(Stored data Opens)

Lemma market_order_fields :
  order_fields market_order_event "NewOrder" "MarketBid"
    [("OrderType", JStr "MarketBid"); ("OrderGuid", JStr "5f3c9c1c"); ("Volume", JNum (1 # 4))]
    (JStr "5f3c9c1c") (JNum (1 # 4)) (JNum (9 # 1)).
Proof. constructor; reflexivity. Defined.

Lemma order_event_fields (event : string) :
  order_fields (order_event event) event "LimitBid"
    [("OrderType", JStr "LimitBid"); ("OrderGuid", JStr "dbe7b832");
     ("Price", two_prices); ("Volume", JNum (1 # 4))]
    (JStr "dbe7b832") (JNum (1 # 4)) (JNum (8 # 1)).
Proof. constructor; reflexivity. Defined.

Lemma unhandled_order_type_yields_no_message_witness :
  diff_message_from_exchange noon_strptime (fun _ => "?") market_order_event None
    (pair_metadata "Xbt-Aud") = Raise UnboundLocalError.
Proof.
  apply (unhandled_order_type_yields_no_message noon_strptime (fun _ => "?")
           market_order_event None "Xbt-Aud" "Aud" "NewOrder" "MarketBid" _ _ _ _
           market_order_fields eq_refl).
  left. repeat split; reflexivity.
Defined.


Lemma limit_bid_reaches_diff_queue_witness :
  DataSource.diff_path noon_strptime (fun _ => "?") ["Xbt-Aud"] (1620000000 # 1)
    (order_event "NewOrder")
  = DataSource.emit
      {| msg_type := DIFF;
         content := [("trading_pair", JStr "Xbt-Aud");
                     ("order_type", JStr "LimitBid");
                     ("order_guid", JStr "dbe7b832");
                     ("update_id", JNum (8 # 1));
                     ("bids", JArr [JArr [JStr "140"; JStr "?"]]);
                     ("asks", zero_level);
                     ("event", JStr "NewOrder")];
         timestamp := Some (1620000000 # 1) |}.
Proof.
  exact (limit_bid_reaches_diff_queue noon_strptime (fun _ => "?")
           (order_event "NewOrder") (1620000000 # 1) "Xbt" "Aud" "LimitBid"
           _ [("usd", JStr "100"); ("aud", JStr "140")] _ _ _ (JStr "140")
           (order_event_fields "NewOrder") eq_refl eq_refl eq_refl eq_refl eq_refl
           eq_refl eq_refl).
Defined.

Lemma listen_for_trades_publishes_last_price_witness :
  DataSource.listen_for_trades_step 2 1 trade_event
  = DataSource.emit
      {| msg_type := TRADE;
         content := [("trading_pair", JStr "Xbt-aud");
                     ("trade_type", JNum 1);
                     ("trade_id", JStr "c5bb0ff4");
                     ("update_id", JNum (7 # 1));
                     ("price", JStr "140");
                     ("amount", JNum (1 # 2))];
         timestamp := Some ((1620000000000 # 1) * (1 # 1000))%Q |}.
Proof.
  assert (Hwf : Dict.wf ([("usd", JStr "100")] ++ [("aud", JStr "140")])%list).
  { unfold Dict.wf. simpl. repeat constructor; simpl; intuition discriminate. }
  exact (listen_for_trades_publishes_last_price 2 1 trade_event "ticker-xbt" "xbt" "aud"
           (1620000000000 # 1)
           [("TradeGuid", JStr "c5bb0ff4"); ("Pair", JStr "xbt-aud");
            ("Price", two_prices); ("Volume", JNum (1 # 2)); ("Side", JStr "Buy")]
           [("usd", JStr "100")] (JStr "140") (JStr "Buy") (JStr "c5bb0ff4")
           (JNum (1 # 2)) (JNum (7 # 1))
           eq_refl eq_refl eq_refl eq_refl eq_refl eq_refl eq_refl Hwf eq_refl
           eq_refl eq_refl eq_refl).
Defined.

End WsFacts.

(** ** Batches, cycles and streams *)

Module LoopFacts.

Import OrderBook.
Import DataSource.
Import StrFacts.

(** *** Dictionaries built by assignment *)

Lemma keys_set {V : Type} (d : Dict.t V) (k0 : string) (v : V) (k : string) :
  In k (Dict.keys (Dict.set k0 v d)) <-> k = k0 \/ In k (Dict.keys d).
Proof.
  unfold Dict.keys. induction d as [|[k' v'] d IH]; simpl.
  - split; [intros [H | []]; auto | intros [H | []]; auto].
  - destruct (String.eqb_spec k0 k') as [->|Hne]; simpl.
    + split; [intros [H | H]; auto | intros [H | [H | H]]; auto].
    + rewrite IH. split; [intros [H | [H | H]]; auto | intros [H | [H | H]]; auto].
Qed.

Lemma wf_set {V : Type} (d : Dict.t V) (k0 : string) (v : V) :
  Dict.wf d -> Dict.wf (Dict.set k0 v d).
Proof.
  unfold Dict.wf. induction d as [|[k' v'] d IH]; simpl; intros Hnd.
  - repeat constructor. intros [].
  - inversion Hnd as [|? ? Hnotin Hnd']; subst.
    destruct (String.eqb_spec k0 k') as [->|Hne]; simpl.
    + now constructor.
    + constructor; [|now apply IH].
      intros Hin. apply (keys_set d k0 v k') in Hin. destruct Hin as [H | H]; auto.
Qed.

Lemma update_keys {V : Type} (l d : Dict.t V) :
  Dict.wf d ->
  Dict.wf (Dict.update d l)
  /\ forall k, In k (Dict.keys (Dict.update d l)) <-> In k (Dict.keys d) \/ In k (Dict.keys l).
Proof.
  unfold Dict.update. revert d.
  induction l as [|[k0 v0] l IH]; simpl; intros d Hwf.
  - split; [assumption|]. intros k. tauto.
  - destruct (IH (Dict.set k0 v0 d) (wf_set d k0 v0 Hwf)) as [Hwf' Hkeys].
    split; [assumption|]. intros k. rewrite Hkeys, keys_set. unfold Dict.keys. simpl.
    split; [intros [[H | H] | H]; auto | intros [H | [H | H]]; auto].
Qed.

Lemma gather_raise {A : Type} (tasks : list (result A)) (e : PyExc) :
  In (Raise e) tasks -> exists e', gather tasks = Raise e'.
Proof.
  induction tasks as [|t tasks IH]; simpl; intros Hin; [contradiction|].
  destruct t as [a|e0]; simpl; [|eauto].
  destruct Hin as [Heq | Hin]; [discriminate Heq|].
  destruct (IH Hin) as [e' ->]. simpl. eauto.
Qed.

Section WithLibrary.

Variable strptime : string -> option Z.
Variable str_nonstring : json -> string.
Variable float_of_str : string -> option Q.

(** *** Last traded prices *)

(** X20. When no request of the batch raises, a pair whose request is
    answered with a status other than 200 is present in the result and
    mapped to [None]. *)
Theorem unanswered_pair_maps_to_none (call : string -> rest_outcome json)
  (trading_pairs : list string) (domain : string) :
  (forall t_pair, In t_pair trading_pairs ->
     exists r, _get_last_traded_price float_of_str call t_pair domain = Ok r) ->
  exists d,
    get_last_traded_prices float_of_str call trading_pairs domain = Ok d
    /\ forall t_pair u status body,
         In t_pair trading_pairs ->
         Utils.public_rest_url Constants.TICKER_PRICE_CHANGE_PATH_URL
           (Some (PyStr.split "-"%char t_pair)) domain = Ok u ->
         call u = Response status body -> status <> 200 ->
         Dict.get t_pair d = Some None.
Proof using Type.
  intros Hall.
  destruct (DataSourceFacts.gather_map
              (fun t => _get_last_traded_price float_of_str call t domain)
              trading_pairs Hall) as [results [Hg [Hk Hin]]].
  unfold get_last_traded_prices. rewrite Hg. cbn [bind]. eexists. split; [reflexivity|].
  intros t_pair u status body Hpair Hu Hcall Hstatus.
  assert (Htask : _get_last_traded_price float_of_str call t_pair domain = Ok None).
  { unfold _get_last_traded_price. rewrite Hu. cbn [bind]. rewrite Hcall.
    destruct (Z.eqb_spec status 200); [contradiction | reflexivity]. }
  apply DataSourceFacts.get_update_const.
  - intros v' Hv'. apply Hin in Hv'. congruence.
  - left. unfold Dict.keys. now rewrite Hk.
Qed.

(** X21. One request that raises fails the whole batch: no dict is
    returned, not even for the pairs that were answered. *)
Theorem one_failure_fails_the_batch (call : string -> rest_outcome json)
  (trading_pairs : list string) (domain : string) (t_pair : string) (e : PyExc) :
  In t_pair trading_pairs ->
  _get_last_traded_price float_of_str call t_pair domain = Raise e ->
  exists e', get_last_traded_prices float_of_str call trading_pairs domain = Raise e'.
Proof using Type.
  intros Hin Htask. unfold get_last_traded_prices.
  destruct (gather_raise
              (map (fun t => _get_last_traded_price float_of_str call t domain) trading_pairs)
              e) as [e' ->].
  - rewrite <- Htask.
    apply (in_map (fun t => _get_last_traded_price float_of_str call t domain)).
    assumption.
  - simpl. eauto.
Qed.

(** X22. The dict returned for a batch has exactly the requested pairs as
    keys, each once, however often a pair was requested. *)
Theorem last_traded_prices_keys (call : string -> rest_outcome json)
  (trading_pairs : list string) (domain : string) (d : Dict.t (option Q)) :
  get_last_traded_prices float_of_str call trading_pairs domain = Ok d ->
  Dict.wf d /\ forall k, In k (Dict.keys d) <-> In k trading_pairs.
Proof using Type.
  unfold get_last_traded_prices.
  destruct (gather _) as [results|] eqn:Hg; simpl; [|discriminate].
  intros H. inversion H; subst. clear H.
  assert (Hlen : map fst (combine trading_pairs results) = trading_pairs).
  { revert results Hg. induction trading_pairs as [|p ps IH]; simpl; intros results Hg.
    - reflexivity.
    - destruct (_get_last_traded_price float_of_str call p domain); simpl in Hg;
        [|discriminate Hg].
      destruct (gather _) as [rs|] eqn:Hrs; simpl in Hg; [|discriminate Hg].
      inversion Hg; subst. simpl. now rewrite (IH rs). }
  destruct (update_keys (combine trading_pairs results) (@nil (string * option Q)))
    as [Hwf Hkeys]; [constructor|].
  split; [assumption|]. intros k. rewrite Hkeys. unfold Dict.keys at 2. rewrite Hlen.
  simpl. split; [intros [[] | H]; exact H | intros H; now right].
Qed.

(** *** The snapshot cycle *)

(** What the body of the snapshot loop attempts for one pair. *)
Definition attempt (call : string -> rest_outcome json) (clock : string -> Q)
  (domain : string) (trading_pair : string) : result OrderBookMessage :=
  snapshot <- get_snapshot call domain trading_pair ;;
  snapshot_of strptime snapshot (clock trading_pair)
    (Some [("trading_pair", JStr trading_pair)]).

Definition messages_of (r : result OrderBookMessage) : list OrderBookMessage :=
  match r with
  | Ok m => [m]
  | Raise _ => []
  end.

Definition errors_of (r : result OrderBookMessage) : list PyExc :=
  match r with
  | Ok _ => []
  | Raise e => [e]
  end.

(** X23. Unless a request is cancelled, one pass over the trading pairs
    runs to its end: the snapshots of the pairs that succeed are put on the
    queue in the order of the pairs, and each pair that fails adds one
    logged error without affecting the others. *)
Theorem snapshot_cycle_isolates_failures (call : string -> rest_outcome json)
  (clock : string -> Q) (domain : string) (trading_pairs : list string) :
  (forall p, In p trading_pairs -> attempt call clock domain p <> Raise CancelledError) ->
  cancelled (snapshot_cycle strptime call clock domain trading_pairs) = false
  /\ emitted (snapshot_cycle strptime call clock domain trading_pairs)
     = flat_map (fun p => messages_of (attempt call clock domain p)) trading_pairs
  /\ logged (snapshot_cycle strptime call clock domain trading_pairs)
     = flat_map (fun p => errors_of (attempt call clock domain p)) trading_pairs.
Proof using Type.
  induction trading_pairs as [|p ps IH]; intros Hall.
  - repeat split; reflexivity.
  - destruct IH as [Hc [He Hl]]; [intros q Hq; apply Hall; now right|].
    assert (Hp := Hall p (or_introl eq_refl)).
    change (snapshot_cycle strptime call clock domain (p :: ps))
      with (then_ (guarded (attempt call clock domain p))
              (snapshot_cycle strptime call clock domain ps)).
    simpl flat_map.
    destruct (attempt call clock domain p) as [m|e].
    + unfold then_. simpl. rewrite Hc, He, Hl. repeat split; reflexivity.
    + destruct e; try (exfalso; now apply Hp);
        unfold then_; simpl; rewrite Hc, He, Hl; repeat split; reflexivity.
Qed.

(Stored data Closes)

A single number is the whole answer: how many lines in the entries hold the word "status".

5